Work to be completed: The response must be made up of the lines in the entries below that contain "Section".
Segment Start: Records supplied
(* ===== verification/Loops.v ===== *)
(** * Termination of the retry loops

    The two [for] loops of the worker ([internal/worker/processor.go], [sendWithRetry];
    [internal/worker/webhook_worker.go], [process]) as the code has them: a body with no
    bound of its own, an attempt counter that is a machine integer, and whatever the
    calls in the body answer.  The loops always end, and what they end in is what the
    structurally recursive definitions compute. *)

From S2P Require Import Prelude Time Domain Json World Db Repository Schema Queue.
From S2P Require Import Provider RateLimit Preference Template Notification Webhook Processor WebhookWorker.

(** ** Loops without a bound *)

(** [for { body }]: the body returns from the function or goes round with a new state. *)
Section Loop.
Context {S A : Type} (body : S -> M (A + S)).

Inductive loops : S -> world -> result A -> world -> Prop :=
  | loops_return s w a w' : body s w = (Ok (inl a), w') -> loops s w (Ok a) w'
  | loops_error s w e w' : body s w = (Err e, w') -> loops s w (Err e) w'
  | loops_again s w s' w1 r w2 : body s w = (Ok (inr s'), w1) -> loops s' w1 r w2 -> loops s w r w2.

Lemma loops_det s w r1 w1 r2 w2 : loops s w r1 w1 -> loops s w r2 w2 -> r1 = r2 /\ w1 = w2.
Proof.
  intros H1. revert r2 w2. induction H1 as [s w a w' E|s w e w' E|s w s' w1 r w2 E _ IH]; intros r3 w3 H2.
  - inversion H2 as [? ? ? ? E2|? ? ? ? E2|? ? ? ? ? ? E2]; subst; rewrite E in E2; by simplify_eq.
  - inversion H2 as [? ? ? ? E2|? ? ? ? E2|? ? ? ? ? ? E2]; subst; rewrite E in E2; by simplify_eq.
  - inversion H2 as [? ? ? ? E2|? ? ? ? E2|? ? ? ? ? ? E2]; subst; rewrite E in E2; simplify_eq. by apply IH.
Qed.

(** A computation that unrolls the body, given the rounds left, is what the loop does as
    long as every round uses one up. *)
Variables (measure : S -> nat) (inv : S -> Prop) (iter : nat -> S -> M A).
Hypothesis body_decreases : forall s w s' w', inv s -> body s w = (Ok (inr s'), w') -> inv s' /\ (measure s' < measure s)%nat.
Hypothesis iter_unrolls : forall n s w, inv s ->
  iter n s w = match body s w with
               | (Ok (inl a), w') => (Ok a, w')
               | (Err e, w') => (Err e, w')
               | (Ok (inr s'), w') => match n with O => iter O s w | Datatypes.S n' => iter n' s' w' end
               end.

Lemma loops_iter n s w : inv s -> (measure s <= n)%nat -> loops s w (iter n s w).1 (iter n s w).2.
Proof using body_decreases iter_unrolls.
  revert s w. induction n as [|n IH]; intros s w Hi Hm; rewrite iter_unrolls by done; destruct (body s w) as [[[a|s']|e] w'] eqn:E.
  1, 4: by apply loops_return.
  2, 4: by apply loops_error.
  - destruct (body_decreases _ _ _ _ Hi E) as [_ Hd]. lia.
  - destruct (body_decreases _ _ _ _ Hi E) as [Hi' Hd]. eapply loops_again; [done|]. apply IH; [done|lia].
Qed.

Lemma loops_iff n s w r w' : inv s -> (measure s <= n)%nat -> loops s w r w' <-> iter n s w = (r, w').
Proof using body_decreases iter_unrolls.
  intros Hi Hm. pose proof (loops_iter n s w Hi Hm) as Hl. split.
  - intros H2. destruct (loops_det _ _ _ _ _ _ Hl H2) as [<- <-]. by destruct (iter n s w).
  - by intros E; rewrite E in Hl.
Qed.
End Loop.

(** ** The bodies *)

Section Bodies.
Context `{Env} `{UuidText} `{HttpClient}.

Definition send_body (deps : ProcessorDeps) (prov : Provider) (n : Notification) (msg : Message) (attempt : Z) : M (unit + Z) :=
  r ← send_once prov n;
  match r with
  | Ok _ => mret (inl tt)
  | Err err =>
      if IsPermanent err || (m_MaxAttempts msg <=? attempt) then throw err
      else
        done ← wait (backoff (d_RetryDelay deps) attempt);
        if (done : bool) then throw (EWrap "context cancelled during retry" ECtxCanceled)
        else mret (inr (int64 (attempt + 1)))
  end.

Definition process_body (retryDelay : Z) (msg : WebhookMessage) (attempt : Z) : M (unit + Z) :=
  r ← post msg;
  match r.2 with
  | None =>
      _ ← Inc "WebhookDelivered" [wm_Event msg];
      _ ← markDelivered msg attempt r.1;
      mret (inl tt)
  | Some sendErr =>
      if wm_MaxAttempts msg <=? attempt then
        _ ← Inc "WebhookFailed" [wm_Event msg];
        _ ← markFailed msg r.1 (Error sendErr);
        mret (inl tt)
      else
        done ← wait (backoff retryDelay attempt);
        if (done : bool) then throw (EWrap "context cancelled during webhook retry" ECtxCanceled)
        else mret (inr (int64 (attempt + 1)))
  end.
End Bodies.

(** Both loops count an attempt up to a bound. *)
Section Counting.
Context `{Env} `{UuidText} `{HttpClient}.

Lemma next_attempt bound attempt :
  fits_int bound -> fits_int attempt -> attempt < bound ->
  int64 (attempt + 1) = attempt + 1 /\ fits_int (attempt + 1) /\
  (Z.to_nat (bound - (attempt + 1)) < Z.to_nat (bound - attempt))%nat.
Proof. unfold fits_int. intros Hb Ha Hlt. rewrite int64_id by lia. lia. Qed.

Lemma send_body_again deps prov n msg attempt w s' w' :
  send_body deps prov n msg attempt w = (Ok (inr s'), w') ->
  attempt < m_MaxAttempts msg /\ s' = int64 (attempt + 1).
Proof.
  unfold send_body, mbind, ST_bind. destruct (send_once prov n w) as [[[u|err]|e] w1]; try done.
  destruct (IsPermanent err); [done|]. simpl. destruct (Z.leb_spec (m_MaxAttempts msg) attempt); [done|].
  unfold wait. destruct (ev_done _); [done|]. by intros [= <- _].
Qed.

Lemma process_body_again retryDelay msg attempt w s' w' :
  process_body retryDelay msg attempt w = (Ok (inr s'), w') ->
  attempt < wm_MaxAttempts msg /\ s' = int64 (attempt + 1).
Proof.
  unfold process_body, mbind, ST_bind. destruct (post msg w) as [[[code [err|]]|e] w1]; simpl; try done.
  - destruct (Z.leb_spec (wm_MaxAttempts msg) attempt).
    + destruct (markFailed _ _ _ _) as [[] ?]; done.
    + unfold wait. destruct (ev_done _); [done|]. by intros [= <- _].
  - destruct (markDelivered _ _ _ _) as [[] ?]; done.
Qed.

(** Both sides run the same calls. *)
Ltac unrolled :=
  repeat match goal with
  | E : context [match ?x with _ => _ end] |- _ => destruct x eqn:?; simplify_eq/=; try done
  | u : unit |- _ => destruct u
  end.

Lemma send_loops deps prov n msg attempt w r w' :
  fits_int (m_MaxAttempts msg) -> fits_int attempt ->
  loops (send_body deps prov n msg) attempt w r w' <->
  send_loop deps (Z.to_nat (m_MaxAttempts msg - attempt)) prov n msg attempt w = (r, w').
Proof.
  intros Hmax Ha. apply (loops_iff _ (fun a => Z.to_nat (m_MaxAttempts msg - a)) fits_int
    (fun k a => send_loop deps k prov n msg a)); [| |done|done].
  - intros a w1 a' w2 Hf E. apply send_body_again in E as [Hlt ->].
    destruct (next_attempt _ _ Hmax Hf Hlt) as (-> & ? & ?). done.
  - intros k a w1 Hf. destruct (send_body deps prov n msg a w1) as [[[[]|a']|e] w2] eqn:E.
    2: { destruct (send_body_again _ _ _ _ _ _ _ _ E) as [Hlt ->]. destruct (next_attempt _ _ Hmax Hf Hlt) as (Hi & _ & _).
      destruct k as [|k]; [done|]. cbn [send_loop]. unfold send_body, mbind, ST_bind in *.
      destruct (send_once prov n w1) as [[[u|err]|e] w3]; try done. destruct (_ || _); [done|].
      destruct (wait _ w3) as [[[]|] w4]; try done. injection E as <-. by rewrite Hi. }
    all: destruct k as [|k]; cbn [send_loop]; unfold send_body, mbind, ST_bind in *; unrolled; revert E; intros [=]; by subst.
Qed.

Lemma process_loops retryDelay msg attempt w r w' :
  fits_int (wm_MaxAttempts msg) -> fits_int attempt ->
  loops (process_body retryDelay msg) attempt w r w' <->
  process_loop retryDelay (Z.to_nat (wm_MaxAttempts msg - attempt)) msg attempt w = (r, w').
Proof.
  intros Hmax Ha. apply (loops_iff _ (fun a => Z.to_nat (wm_MaxAttempts msg - a)) fits_int
    (fun k a => process_loop retryDelay k msg a)); [| |done|done].
  - intros a w1 a' w2 Hf E. apply process_body_again in E as [Hlt ->].
    destruct (next_attempt _ _ Hmax Hf Hlt) as (-> & ? & ?). done.
  - intros k a w1 Hf. destruct (process_body retryDelay msg a w1) as [[[[]|a']|e] w2] eqn:E.
    2: { destruct (process_body_again _ _ _ _ _ _ E) as [Hlt ->]. destruct (next_attempt _ _ Hmax Hf Hlt) as (Hi & _ & _).
      destruct k as [|k]; [done|]. cbn [process_loop]. unfold process_body, mbind, ST_bind in *.
      destruct (post msg w1) as [[[code [err|]]|e] w3]; cbn [fst snd] in *; try done.
      - destruct (_ <=? _); [destruct (Inc _ _ w3) as [[] ?]; [destruct (markFailed _ _ _ _) as [[] ?]|]; done|].
        destruct (wait _ w3) as [[[]|] w4]; try done. injection E as <-. by rewrite Hi.
      - destruct (Inc _ _ w3) as [[] ?]; [destruct (markDelivered _ _ _ _) as [[] ?]|]; done. }
    all: destruct k as [|k]; cbn [process_loop]; unfold process_body, mbind, ST_bind in *; unrolled; revert E; intros [=]; by subst.
Qed.
End Counting.

(** C23. The retry loops terminate: written as the code has them, with no bound on the
    rounds and a 64-bit attempt counter, the loop of [sendWithRetry] and the loop of the
    webhook worker end from every attempt number, whatever the provider, the endpoint and
    the database answer, in one outcome, which is the one the models of the two functions
    compute; the counter never overflows. *)
Theorem retry_loops_terminate `{Env} `{UuidText} `{HttpClient} deps prov n msg retryDelay hook w :
  fits_int (m_MaxAttempts msg) -> fits_int (m_Attempt msg) -> fits_int (wm_MaxAttempts hook) -> fits_int (wm_Attempt hook) ->
  (forall r w', loops (send_body deps prov n msg) (m_Attempt msg) w r w' <-> sendWithRetry deps prov n msg w = (r, w')) /\
  (forall r w', loops (process_body retryDelay hook) (wm_Attempt hook) w r w' <-> webhook_process retryDelay hook w = (r, w')).
Proof. intros. split; intros r w'; [by apply send_loops|by apply process_loops]. Qed.

(** Three attempts at a provider that is down, one at an endpoint that answers. *)
Definition demo_client : HttpClient :=
  {| http_NewRequest := fun _ => Ok tt; http_Do := fun _ _ => Ok 200; computeHMAC := fun _ _ => "00" |}.
Definition demo_hook_message : WebhookMessage :=
  {| wm_TenantID := 1; wm_NotificationID := None; wm_EnqueuedAt := 0; wm_DeliveryID := 5; wm_EndpointID := 4; wm_Event := WebhookEventDelivered; wm_EndpointURL := "https://x";
     wm_Secret := "s"; wm_Payload := None; wm_Attempt := 1; wm_MaxAttempts := 5 |}.
Lemma retry_loops_terminate_witness :
  exists e w', @loops Z unit (@send_body calm demo_deps down_provider demo_notification demo_message) 1 empty_world (Err e) w'.
Proof.
  destruct (@sendWithRetry calm demo_deps down_provider demo_notification demo_message empty_world) as [[u|e] w'] eqn:E;
    [exfalso; vm_compute in E; discriminate E|]. exists e, w'.
  apply (@retry_loops_terminate calm bits_uuid demo_client demo_deps down_provider demo_notification demo_message Second
    demo_hook_message empty_world); [unfold fits_int; simpl; lia..|exact E].
Defined.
Segment End: Records supplied
Exercise output:
Section Loop.
Section Bodies.
Section Counting.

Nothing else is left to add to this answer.